Ugandan general (1954 - 2022

General Elly Tuhirirwe Tumwine (12 April 1954–25 August 2022) was a Ugandan military officer, designer, visual artist, and educator. He was the former Security Minister in the Cabinet of Uganda, from March 2018 until 2021. He retired from active military service in July 2022.

He served as commander of the National Resistance Army from 1984 to 1987. He was one of the highest-ranking members of the Ugandan military who recently called on police to shoot at protesters. He also ordered the military to kidnap, illegally incarcerate and send opposition members to be tried in military courts based on trumped up charges, which resulted in Bobi Wine supporters suing for human rights violations. This led the United States to sanction the Ugandan generals over human rights abuses. He was a member of the Ugandan Parliament, representing the Uganda People's Defence Force (UPDF).

==Early life and education==
Tumwine was born on 12 April 1954, in Burunga, Mbarara District. He attended Burunga Primary School, Mbarara High School and St. Henry's College Kitovu, before joining Makerere University, gaining a BA in fine arts combined with a Dip. Ed in 1977. He specialised in the history of art painting.

He subsequently completed the cadet officers course at the Tanzania Military Academy at Monduli. He also attended the senior command course at the Uganda Senior Command and Staff College at Kimaka, in Jinja, Uganda, being a member of the pioneer class that graduated in 2005. Tumwine also held further military qualifications from the military academy in Vystry, in the Soviet Union.

==Military career==
In 1978, he interrupted his teaching career to join the FRONASA forces led by Yoweri Museveni to fight the Idi Amin regime. In 1981, when Museveni went to the bush to form the National Resistance Army (NRA), Tumwine went with him. He is reported to have fired the first shot in the National Resistance Army War, which propelled the National Resistance Army and National Resistance Movement into power in Uganda in 1986. During the fighting between the NRA and the UNLA, Tumwine sustained facial injuries that led to loss of sight in one eye.

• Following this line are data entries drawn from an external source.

(** * Contour backend: GPX track extraction and terrain raster normalisation

    A shallow embedding of [backend/gpx_parser.py] and [backend/terrain.py]
    and the properties of their results.

    - Python [int] is [Z]; lists are [list]; dictionaries with a fixed set of
      keys are records; [Element.attrib] is a finite map.
    - Python [float] is an instance of the class [Float].  Two instances are
      given: IEEE binary64 on the kernel's primitive floats ([binary64]), the
      arithmetic CPython and numpy run, used to evaluate the code on concrete
      inputs; and the rationals with a rounding operator applied after every
      operation ([rounded]), used for the statements over all inputs under
      the standard model of floating point arithmetic (relative error at most
      the unit roundoff, no overflow, no underflow, no nan).
    - Exceptions are values of [exception]; a computation that may raise
      returns a [result]; a computation that touches the file system runs in
      [io], which also records which paths were opened.
    - ElementTree, rasterio and Pillow are libraries outside the repository:
      files are modelled by what their readers return, and Pillow's
      resampling, blurring, mode conversion and encoders are the fields of
      the class [Pillow], with the facts about sizes they guarantee. *)

From Stdlib Require Import ZArith QArith Qround Qabs Lqa Floats.
From stdpp Require Import base list strings gmap.
From Stdlib Require Import Ascii.

Set Warnings "-register-all".

Open Scope Z_scope.

(** ** Exceptions and results *)

Inductive exception : Type :=
| ParseError            (* xml.etree.ElementTree.ParseError *)
| TypeError             (* float(None) *)
| ValueError            (* float("abc"), range(a, b, 0), max([]), resize to an empty size *)
| IndexError            (* l[i] out of range *)
| FileNotFoundError
| RasterioIOError       (* rasterio.open on something that is not a raster *)
| UnidentifiedImageError
| ZeroDivisionError
| RuntimeError (msg : string)
| InvalidValue.         (* numpy: a zero divisor; the quotient is nan or inf (a
                           RuntimeWarning, not a Python exception) and its cast
                           to uint8 is undefined *)

Inductive result (A : Type) : Type :=
| Ok (a : A)
| Raise (e : exception).
Arguments Ok {A} a.
Arguments Raise {A} e.

#[global] Instance result_ret : MRet result := fun A a => Ok a.

#[global] Instance result_bind : MBind result := fun A B k c =>
  match c with
  | Ok a => k a
  | Raise e => Raise e
  end.

(** [for x in xs: body] with the loop's variables as the state [s]. *)
Fixpoint for_each {A S} (xs : list A) (body : S -> A -> result S) (s : S) : result S :=
  match xs with
  | [] => Ok s
  | x :: xs' => s' ← body s x; for_each xs' body s'
  end.

(** ** The file system and the [io] monad *)

(** What the program did to the file system: it asked a library to open
    [path], whether or not a file the library can read is there. *)
Inductive event : Type :=
| Opened (path : string).

Definition io (A : Type) : Type := list event -> result A * list event.

#[global] Instance io_ret : MRet io := fun A a t => (Ok a, t).

#[global] Instance io_bind : MBind io := fun A B k c t =>
  match c t with
  | (Ok a, t') => k a t'
  | (Raise e, t') => (Raise e, t')
  end.

(** A computation that raises, or not, without touching the file system. *)
Definition lift {A} (r : result A) : io A := fun t => (r, t).

(** Running an extractor from a fresh trace. *)
Definition run {A} (c : io A) : result A * list event := c [].

(** ** Python numbers *)

Class Float (F : Type) : Type := {
  of_int : Z -> F;              (* float(i), exact for |i| < 2^53 *)
  of_str : string -> option F;  (* float(s); None is ValueError *)
  fsub : F -> F -> F;
  fmul : F -> F -> F;
  fdiv : F -> F -> option F;    (* None: zero divisor *)
  flt : F -> F -> bool;         (* x < y *)
  feq : F -> F -> bool;         (* x == y *)
  trunc : F -> Z                (* int(x), astype of a value in range: toward zero *)
}.

(** Python's [max] and [min] of a non-empty sequence: the first item, replaced
    by each later item that compares strictly greater (smaller). *)
Definition max_from {F} {FF : Float F} (x : F) (xs : list F) : F :=
  fold_left (fun m y => if flt m y then y else m) xs x.

Definition min_from {F} {FF : Float F} (x : F) (xs : list F) : F :=
  fold_left (fun m y => if flt y m then y else m) xs x.

Definition py_max {F} {FF : Float F} (xs : list F) : result F :=
  match xs with
  | [] => Raise ValueError
  | x :: xs' => Ok (max_from x xs')
  end.

Definition py_min {F} {FF : Float F} (xs : list F) : result F :=
  match xs with
  | [] => Raise ValueError
  | x :: xs' => Ok (min_from x xs')
  end.

(** [min(a, b)] *)
Definition py_min2 {F} {FF : Float F} (a b : F) : F := if flt b a then b else a.

(** [float(x)] for [x : str | None] *)
Definition py_float {F} {FF : Float F} (x : option string) : result F :=
  match x with
  | None => Raise TypeError
  | Some s =>
      match of_str s with
      | Some v => Ok v
      | None => Raise ValueError
      end
  end.

(** [l[i]], with Python's negative indices. *)
Definition py_index {A} (l : list A) (i : Z) : result A :=
  let n := Z.of_nat (length l) in
  let j := if i <? 0 then i + n else i in
  if (j <? 0) || (n <=? j) then Raise IndexError
  else match l !! Z.to_nat j with
       | Some x => Ok x
       | None => Raise IndexError
       end.

(** [range(start, stop, step)] *)
Fixpoint range_up (fuel : nat) (i stop step : Z) : list Z :=
  match fuel with
  | O => []
  | S fuel' => if i <? stop then i :: range_up fuel' (i + step) stop step else []
  end.
(** No bucket is configured: the disk comes from the storage account. *)
Lemma CreateVolume_imports_from_the_bucket_witness :
  exists d props cd,
    createdDisks
      (log
         (snd
            (CreateVolume Sim.cloud Sim.azure "vol1" "" "5000000000" "azure"
               (Sim.start (Sim.account [] [])))))
    = [d]
    /\ DiskProperties_ d = Some props
    /\ CreationData_ props = Some cd
    /\ SourceURI cd
       = Some "https://store1.blob.core.windows.net/quickstart-nanos/vol1.vhd".
Proof.
  destruct
    (@CreateVolume_imports_from_the_bucket _ _ Sim.cloud Sim.azure
       "vol1" "" "5000000000" "azure" (Sim.start (Sim.account [] []))
       5000000000 Sim.config (setImageName "vol1" Sim.config)
       (Sim.localVolume "vol1" "5000000000")
       (Sim.account [] []) (Sim.account [] [])
       eq_refl eq_refl eq_refl)
    as [d [props [cd [bucket [Hd [Hp [Hc [_ [Huri [_ [Hempty _]]]]]]]]]]].
  exists d, props, cd. split; [exact Hd |]. split; [exact Hp |].
  split; [exact Hc |]. rewrite Huri, (Hempty eq_refl). reflexivity.
Defined.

In 1984, Tumwine was named Commander of the Army, a post he held until 1987, when he was succeeded by General Salim Saleh. Over the years, he served in various positions, including:

- Minister of State for Defence in 1989
- Director General of the External Security Organization (ESO) from 1994 until 1996
- Presidential Adviser from 1996 until 1998
- Chairman of the High Command Appeals Committee from 1986 until 1999

He was also continuously represented the UPDF in the Ugandan Parliament since 1986.

In September 2005, he was promoted to the rank of general in the UPDF and named to chair the UPDF General Court Marshal.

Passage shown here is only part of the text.